Nonmosaic balanced homologous translocations of major clinical significance: Some may be mosaic

Abstract

The main mechanism proposed for formation of homologous translocations/isochromosomes is mitotic and if this occurs in a chromosomally normal conceptus, mosaicism would be expected to be seen. The lack of mosaicism in published cases of rearrangement (REA) of mitotic origin might be explained by under-detection due to the low level mosaicism for a normal line. Recently it was reported that sex-specific centromere instability in early embryogenesis leads to a female prevalence among individuals with mosaicism for pericentromeric rearrangements. To determine whether carriers of apparent non-mosaic homologous REA could be mosaics for a normal cell line, the sex ratio (male to female ratio) among carriers of balanced and unbalanced homologous translocations/isochromosomes was studied. This ratio was determined to establish if there is a female predominance similar to that seen in carriers of REA with mosaicism. In reviewing the literature, a female prevalence among fetuses with balanced homologous REA and among carriers of unbalanced homologous REA detected prenatally, postnatally and in miscarriages was found. Overall, there were 48 males and 72 females in the collected sample, and this ratio differed significantly from the expected sex ratio of 1.06 (P = 0.0075). There is not a male prevalence among miscarried fetuses, there is no evidence of selection against males in the collected material of this study.

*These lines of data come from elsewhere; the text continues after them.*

(** C10. For every position and player, [generateAllLegalMoves(player)] and
    [generateAllPseudoLegalMoves(player, { includeKingSafety: false })] are
    the same computation, hence return the same sequence of moves (and the
    same holds for any value of the option): the option is read into a local
    that the enumeration never consults, and every move either of them
    returns went through the same full [isLegalMoveWithState]. *)
Theorem enumerators_coincide fuel player st :
  generateAllLegalMoves fuel player st
    = generateAllPseudoLegalMoves fuel player (Some false) st
  /\ (forall opts opts',
        generateAllPseudoLegalMoves fuel player opts st
          = generateAllPseudoLegalMoves fuel player opts' st)
  /\ (forall opts l st',
        generateAllPseudoLegalMoves fuel player opts st = Some (l, st') ->
        Forall (fun m =>
                  isLegalMoveWithState fuel (g_from m) (g_to m) (Some (g_piece m))
                    None st = Some (g_meta m, st)
                  /\ ok (g_meta m) = true) l).
Proof.
  split; [reflexivity|]. split; [intros; reflexivity|].
  intros opts l st'. apply enumerated_moves_accepted.
Qed.

(** At the start position both enumerations return the same twenty moves. *)
Lemma enumerators_coincide_witness :
  exists l st',
    generateAllPseudoLegalMoves 2 white (Some false) startPosition = Some (l, st')
    /\ generateAllLegalMoves 2 white startPosition = Some (l, st')
    /\ length l = 20%nat
    /\ Forall (fun m =>
                 isLegalMoveWithState 2 (g_from m) (g_to m) (Some (g_piece m)) None
                   startPosition = Some (g_meta m, startPosition)
                 /\ ok (g_meta m) = true) l.
Proof.
  eexists _, _. split; [vm_compute; reflexivity|].
  split; [vm_compute; reflexivity|]. split; [reflexivity|].
  apply (proj2 (proj2 (enumerators_coincide 2 white startPosition)) (Some false)
           _ startPosition).
  vm_compute. reflexivity.
Defined.

(** ** The attack checks, run on concrete positions *)

(** The positions used below are ones the editor can load: their FEN texts
    pass [validateFEN]. *)
Lemma positions_accepted :
  Forall (fun fen => validateFEN fen = true)
    [ "4r2k/8/8/8/8/8/4N3/4K3 w - - 0 1"; "4r2k/8/8/8/8/8/8/4K3 w - - 0 1";
      "4r2k/8/8/8/8/8/8/4K3 b - - 0 1"; "k4r2/8/8/8/8/8/8/4K2R w K - 0 1";
      "k4r2/8/8/8/8/8/8/4K2R b K - 0 1"; "KP6/PPn5/8/8/8/8/8/7k w - - 0 1";
      "R5k1/5ppp/8/8/8/8/8/6K1 w - - 1 1" ].
Proof. repeat (constructor; [reflexivity|]). constructor. Qed.

(** No call of the checker returns one of the four reasons that report an
    attacked king. *)
Lemma attack_reasons_unreachable fuel from to piece promotionChar st why st' :
  isLegalMoveWithState fuel from to piece promotionChar st = Some (Illegal why, st') ->
  why <> "Leaves king in check" /\ why <> "King in check"
  /\ why <> "Through check" /\ why <> "Into check".
Proof.
  intros H%isLegalMoveWithState_reasons.
  unfold reachableReasons, kindReasons in H. cbn [app] in H.
  rewrite !elem_of_cons, elem_of_nil in H.
  repeat split; intros ->; decompose [or] H; congruence.
Qed.

(** C1. At the position [pinnedKnight] (White: Ke1, Ne2; Black: Re8, Kh8;
    White to move) the checker accepts Ne2-c3. Once the move is applied and
    the turn has passed to Black, the checker's own oracle reports the white
    king attacked: the accepted move left the mover's king in check. *)
Theorem accepted_move_exposes_king :
  isLegalMoveWithState 3 e2 c3 (Some "N"%char) None pinnedKnight
    = Some (Legal false false None, pinnedKnight)
  /\ exists st1 st2,
       applyMoveToState (mkMove e2 c3 (Some "N"%char) None None false false) false
         pinnedKnight = Some st1
       /\ endPlayerTurn 3 st1 = Some (false, st2)
       /\ currentPlayer st2 = black
       /\ isKingInCheck 3 white st2 = Some (true, st2).
Proof.
  split; [vm_compute; reflexivity|].
  eexists _, _. split; [vm_compute; reflexivity|].
  split; [vm_compute; reflexivity|]. split; vm_compute; reflexivity.
Qed.

(** C2. [openFileW] and [openFileB] have the same board (black rook e8,
    white king e1, open e-file) and differ in the side to move. The rook's
    own movement rule lets it reach e1, yet [isSquareAttacked(e1, white)] is
    [false] with White to move and [true] with Black to move. *)
Theorem attack_oracle_depends_on_turn :
  board openFileW = board openFileB
  /\ kindCheck (isLegalMoveWithState 2) "r"%char black e8 e1 (Some "K"%char) None openFileW
     = Some (Legal false false None, openFileW)
  /\ isSquareAttacked 3 e1 white openFileW = Some (false, openFileW)
  /\ isSquareAttacked 3 e1 white openFileB = Some (true, openFileB).
Proof. repeat split; vm_compute; reflexivity. Qed.

(** C3. At [castleThroughW] (White: Ke1, Rh1, right K held, f1 and g1 empty;
    Black: Rf8, Ka8; White to move) the checker accepts e1g1 as castling,
    although the black rook reaches f1, the square the king passes through:
    asked with Black on turn, the oracle reports f1 attacked. *)
Theorem castling_through_check_accepted :
  isLegalMoveWithState 3 e1 g1 (Some "K"%char) None castleThroughW
    = Some (Legal false true None, castleThroughW)
  /\ crK (castlingRights castleThroughW) = true
  /\ board castleThroughB = board castleThroughW
  /\ kindCheck (isLegalMoveWithState 2) "r"%char black f8 f1 None None castleThroughW
     = Some (Legal false false None, castleThroughW)
  /\ isSquareAttacked 3 f1 white castleThroughB = Some (true, castleThroughB).
Proof. repeat split; vm_compute; reflexivity. Qed.

(** [checkGameEndEarly] never announces a checkmate: when it ends the game,
    the reason is 'Stalemate'. *)
Lemma checkGameEndEarly_reason fuel st st' :
  checkGameEndEarly fuel st = Some (true, st') ->
  reason <$> gameResult st' = Some "Stalemate".
Proof.
  unfold checkGameEndEarly. intros H.
  apply bind_Some in H as (player & st0 & H0 & H).
  apply gets_Some in H0 as [-> ->].
  apply bind_Some in H as (moves & st1 & Hgen & H).
  apply (generate_state _ (isLegalMoveWithState_state fuel) _ (Some true)) in Hgen as ->.
  apply bind_Some in H as (inCheck & st2 & Hchk & H).
  pose proof (isKingInCheck_state _ (isLegalMoveWithState_state fuel) _ _ _ _ Hchk) as ->.
  apply isKingInCheck_mover in Hchk as ->; [|done].
  destruct (negb (0 <? length moves)%nat).
  - apply bind_Some in H as ([] & st3 & Hend & H).
    apply ret_Some in H as [_ ->].
    unfold endGame in Hend. by injection Hend as <-.
  - by apply ret_Some in H as [[=] _].
Qed.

The analysis of sex ratios in different variants of trisomy 13 with respect to ascertainment (prenatal diagnosis, miscarriages, liveborn) also does not support an intrauterine selection against males as a cause of a female prevalence among carriers of homologous REA. Thus the data presented in this paper suggests that a proportion of the carriers of balanced homologous REA may have mosaicism for a normal line. Since low level mosaicism for a normal line in a translocation carrier would alter his/her reproductive options, it can be recommended that molecular polymorphic analysis be applied to these cases. This would allow those resulting from meiotic formation to be distinguished from those resulting from postzygotic formation. This latter mechanism may indicate the presence of a mosaicism for a normal line, making further intensive karyotypic analysis advisable. However, additional studies of healthy carriers of homologous REA of chromosome 14 or 15 should not be done. (c) 2007 Wiley-Liss, Inc.